Exercise
Below are some records. Return exactly the lines from the one with "Rabs (fst x) - t <= epsilon -> nth_error" to the one with "logp_ddm_sdv data v a z t s err", and nothing else.
[Exercise material Boundary: Start]
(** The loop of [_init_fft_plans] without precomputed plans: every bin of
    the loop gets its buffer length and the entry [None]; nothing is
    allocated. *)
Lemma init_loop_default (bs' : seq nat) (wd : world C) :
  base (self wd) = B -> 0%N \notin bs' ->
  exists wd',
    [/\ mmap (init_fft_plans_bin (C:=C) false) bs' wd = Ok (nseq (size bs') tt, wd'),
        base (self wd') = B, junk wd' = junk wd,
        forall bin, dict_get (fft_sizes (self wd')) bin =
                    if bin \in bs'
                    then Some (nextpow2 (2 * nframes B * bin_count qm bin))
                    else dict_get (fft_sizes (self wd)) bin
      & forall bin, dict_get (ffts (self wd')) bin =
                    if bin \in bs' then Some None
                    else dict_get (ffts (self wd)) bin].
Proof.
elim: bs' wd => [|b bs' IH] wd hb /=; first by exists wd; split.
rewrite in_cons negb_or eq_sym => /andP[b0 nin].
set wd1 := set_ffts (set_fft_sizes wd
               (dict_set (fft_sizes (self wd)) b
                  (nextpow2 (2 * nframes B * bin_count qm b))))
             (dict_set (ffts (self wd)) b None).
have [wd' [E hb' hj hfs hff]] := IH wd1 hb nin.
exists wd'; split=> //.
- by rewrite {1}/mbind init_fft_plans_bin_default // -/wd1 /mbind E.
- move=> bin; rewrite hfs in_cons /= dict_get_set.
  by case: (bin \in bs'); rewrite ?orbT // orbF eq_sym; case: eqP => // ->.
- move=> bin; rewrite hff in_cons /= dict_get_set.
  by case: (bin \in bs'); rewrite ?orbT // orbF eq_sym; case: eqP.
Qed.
[Exercise material Boundary: End]
[Exercise material Boundary: Start]
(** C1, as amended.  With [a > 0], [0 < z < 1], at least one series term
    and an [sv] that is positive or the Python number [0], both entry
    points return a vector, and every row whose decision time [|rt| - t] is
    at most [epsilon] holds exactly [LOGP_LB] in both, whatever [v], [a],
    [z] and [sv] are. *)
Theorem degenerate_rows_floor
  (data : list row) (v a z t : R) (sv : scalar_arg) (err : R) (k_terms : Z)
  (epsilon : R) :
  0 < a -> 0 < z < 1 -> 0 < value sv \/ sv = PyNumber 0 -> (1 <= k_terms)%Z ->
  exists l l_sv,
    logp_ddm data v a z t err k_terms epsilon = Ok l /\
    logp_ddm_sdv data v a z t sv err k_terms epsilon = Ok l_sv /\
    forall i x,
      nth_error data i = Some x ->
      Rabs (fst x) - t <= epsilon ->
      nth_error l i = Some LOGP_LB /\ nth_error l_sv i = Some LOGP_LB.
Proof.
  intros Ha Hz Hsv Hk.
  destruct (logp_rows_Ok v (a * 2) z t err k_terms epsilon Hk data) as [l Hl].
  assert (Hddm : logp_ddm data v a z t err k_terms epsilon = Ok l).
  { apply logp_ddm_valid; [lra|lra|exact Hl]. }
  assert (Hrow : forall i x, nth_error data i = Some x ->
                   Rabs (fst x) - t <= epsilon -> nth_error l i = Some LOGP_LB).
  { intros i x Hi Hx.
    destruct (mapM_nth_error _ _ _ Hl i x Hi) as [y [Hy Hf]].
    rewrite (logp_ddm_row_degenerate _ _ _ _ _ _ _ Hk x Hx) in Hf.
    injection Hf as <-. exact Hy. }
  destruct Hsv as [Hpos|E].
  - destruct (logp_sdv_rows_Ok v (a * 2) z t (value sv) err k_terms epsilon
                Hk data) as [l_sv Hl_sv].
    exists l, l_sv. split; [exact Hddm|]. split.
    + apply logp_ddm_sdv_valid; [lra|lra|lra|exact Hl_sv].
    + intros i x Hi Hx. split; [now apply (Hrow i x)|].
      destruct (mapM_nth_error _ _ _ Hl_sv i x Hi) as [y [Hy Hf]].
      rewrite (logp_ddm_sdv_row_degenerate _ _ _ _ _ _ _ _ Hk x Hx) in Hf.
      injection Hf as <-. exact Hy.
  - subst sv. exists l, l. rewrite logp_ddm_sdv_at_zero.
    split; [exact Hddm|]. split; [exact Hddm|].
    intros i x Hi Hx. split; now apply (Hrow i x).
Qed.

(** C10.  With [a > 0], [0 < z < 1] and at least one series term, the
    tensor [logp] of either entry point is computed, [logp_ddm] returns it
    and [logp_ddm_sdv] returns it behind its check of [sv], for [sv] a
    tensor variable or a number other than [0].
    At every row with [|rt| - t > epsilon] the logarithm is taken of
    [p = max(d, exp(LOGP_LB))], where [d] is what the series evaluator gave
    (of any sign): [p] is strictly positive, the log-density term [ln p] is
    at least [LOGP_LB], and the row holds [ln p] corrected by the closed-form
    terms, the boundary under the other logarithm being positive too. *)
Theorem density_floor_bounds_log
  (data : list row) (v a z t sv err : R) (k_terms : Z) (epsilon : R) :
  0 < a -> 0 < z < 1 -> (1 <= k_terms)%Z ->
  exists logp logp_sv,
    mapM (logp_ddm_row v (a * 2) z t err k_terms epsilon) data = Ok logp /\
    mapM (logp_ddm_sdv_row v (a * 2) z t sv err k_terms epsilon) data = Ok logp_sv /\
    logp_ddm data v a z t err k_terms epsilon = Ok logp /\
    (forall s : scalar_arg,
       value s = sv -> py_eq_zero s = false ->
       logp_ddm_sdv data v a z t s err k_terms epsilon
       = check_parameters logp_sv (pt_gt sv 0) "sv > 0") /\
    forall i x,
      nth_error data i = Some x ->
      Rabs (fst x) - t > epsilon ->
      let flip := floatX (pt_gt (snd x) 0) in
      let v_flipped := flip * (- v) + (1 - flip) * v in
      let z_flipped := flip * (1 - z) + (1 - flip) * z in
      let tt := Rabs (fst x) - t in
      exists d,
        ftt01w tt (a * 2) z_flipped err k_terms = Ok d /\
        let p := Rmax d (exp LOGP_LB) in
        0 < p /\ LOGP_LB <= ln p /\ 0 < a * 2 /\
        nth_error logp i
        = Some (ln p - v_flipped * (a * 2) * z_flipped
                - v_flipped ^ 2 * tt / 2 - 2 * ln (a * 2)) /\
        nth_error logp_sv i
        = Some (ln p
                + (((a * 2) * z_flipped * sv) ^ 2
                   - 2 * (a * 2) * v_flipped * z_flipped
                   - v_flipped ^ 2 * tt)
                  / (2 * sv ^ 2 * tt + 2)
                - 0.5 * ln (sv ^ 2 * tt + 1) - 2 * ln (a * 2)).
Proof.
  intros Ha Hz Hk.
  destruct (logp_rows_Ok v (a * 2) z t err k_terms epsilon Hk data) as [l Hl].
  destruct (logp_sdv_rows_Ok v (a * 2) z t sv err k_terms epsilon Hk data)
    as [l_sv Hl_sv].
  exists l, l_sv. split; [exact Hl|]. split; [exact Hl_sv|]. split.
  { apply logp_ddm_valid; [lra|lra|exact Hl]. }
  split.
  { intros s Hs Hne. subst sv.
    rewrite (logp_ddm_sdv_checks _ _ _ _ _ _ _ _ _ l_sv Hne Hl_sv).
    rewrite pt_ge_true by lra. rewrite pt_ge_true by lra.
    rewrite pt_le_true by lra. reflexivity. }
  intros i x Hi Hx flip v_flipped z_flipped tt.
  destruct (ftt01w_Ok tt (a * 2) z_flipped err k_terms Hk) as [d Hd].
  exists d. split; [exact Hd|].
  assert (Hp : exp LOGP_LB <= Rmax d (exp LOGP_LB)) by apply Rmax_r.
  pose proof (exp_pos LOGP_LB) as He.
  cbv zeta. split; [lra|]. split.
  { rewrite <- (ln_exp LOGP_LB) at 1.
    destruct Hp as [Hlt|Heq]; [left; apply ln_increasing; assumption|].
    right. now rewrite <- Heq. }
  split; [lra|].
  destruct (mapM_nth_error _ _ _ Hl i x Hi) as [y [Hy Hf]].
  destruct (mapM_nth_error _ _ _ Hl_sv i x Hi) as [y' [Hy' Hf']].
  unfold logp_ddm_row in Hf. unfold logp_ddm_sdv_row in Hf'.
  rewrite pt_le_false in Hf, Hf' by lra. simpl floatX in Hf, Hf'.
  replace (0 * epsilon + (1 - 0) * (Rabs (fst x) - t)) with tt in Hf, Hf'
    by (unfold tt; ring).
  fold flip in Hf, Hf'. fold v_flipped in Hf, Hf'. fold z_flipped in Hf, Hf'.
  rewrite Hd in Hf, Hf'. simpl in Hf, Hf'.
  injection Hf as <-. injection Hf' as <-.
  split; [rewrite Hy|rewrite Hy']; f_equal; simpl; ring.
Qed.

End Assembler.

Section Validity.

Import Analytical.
[Exercise material Boundary: End]
Response
                   Rabs (fst x) - t <= epsilon -> nth_error l i = Some LOGP_LB).
  { intros i x Hi Hx.
    destruct (mapM_nth_error _ _ _ Hl i x Hi) as [y [Hy Hf]].
    rewrite (logp_ddm_row_degenerate _ _ _ _ _ _ _ Hk x Hx) in Hf.
    injection Hf as <-. exact Hy. }
  destruct Hsv as [Hpos|E].
  - destruct (logp_sdv_rows_Ok v (a * 2) z t (value sv) err k_terms epsilon
                Hk data) as [l_sv Hl_sv].
    exists l, l_sv. split; [exact Hddm|]. split.
    + apply logp_ddm_sdv_valid; [lra|lra|lra|exact Hl_sv].
    + intros i x Hi Hx. split; [now apply (Hrow i x)|].
      destruct (mapM_nth_error _ _ _ Hl_sv i x Hi) as [y [Hy Hf]].
      rewrite (logp_ddm_sdv_row_degenerate _ _ _ _ _ _ _ _ Hk x Hx) in Hf.
      injection Hf as <-. exact Hy.
  - subst sv. exists l, l. rewrite logp_ddm_sdv_at_zero.
    split; [exact Hddm|]. split; [exact Hddm|].
    intros i x Hi Hx. split; now apply (Hrow i x).
Qed.

(** C10.  With [a > 0], [0 < z < 1] and at least one series term, the
    tensor [logp] of either entry point is computed, [logp_ddm] returns it
    and [logp_ddm_sdv] returns it behind its check of [sv], for [sv] a
    tensor variable or a number other than [0].
    At every row with [|rt| - t > epsilon] the logarithm is taken of
    [p = max(d, exp(LOGP_LB))], where [d] is what the series evaluator gave
    (of any sign): [p] is strictly positive, the log-density term [ln p] is
    at least [LOGP_LB], and the row holds [ln p] corrected by the closed-form
    terms, the boundary under the other logarithm being positive too. *)
Theorem density_floor_bounds_log
  (data : list row) (v a z t sv err : R) (k_terms : Z) (epsilon : R) :
  0 < a -> 0 < z < 1 -> (1 <= k_terms)%Z ->
  exists logp logp_sv,
    mapM (logp_ddm_row v (a * 2) z t err k_terms epsilon) data = Ok logp /\
    mapM (logp_ddm_sdv_row v (a * 2) z t sv err k_terms epsilon) data = Ok logp_sv /\
    logp_ddm data v a z t err k_terms epsilon = Ok logp /\
    (forall s : scalar_arg,
       value s = sv -> py_eq_zero s = false ->
       logp_ddm_sdv data v a z t s err k_terms epsilon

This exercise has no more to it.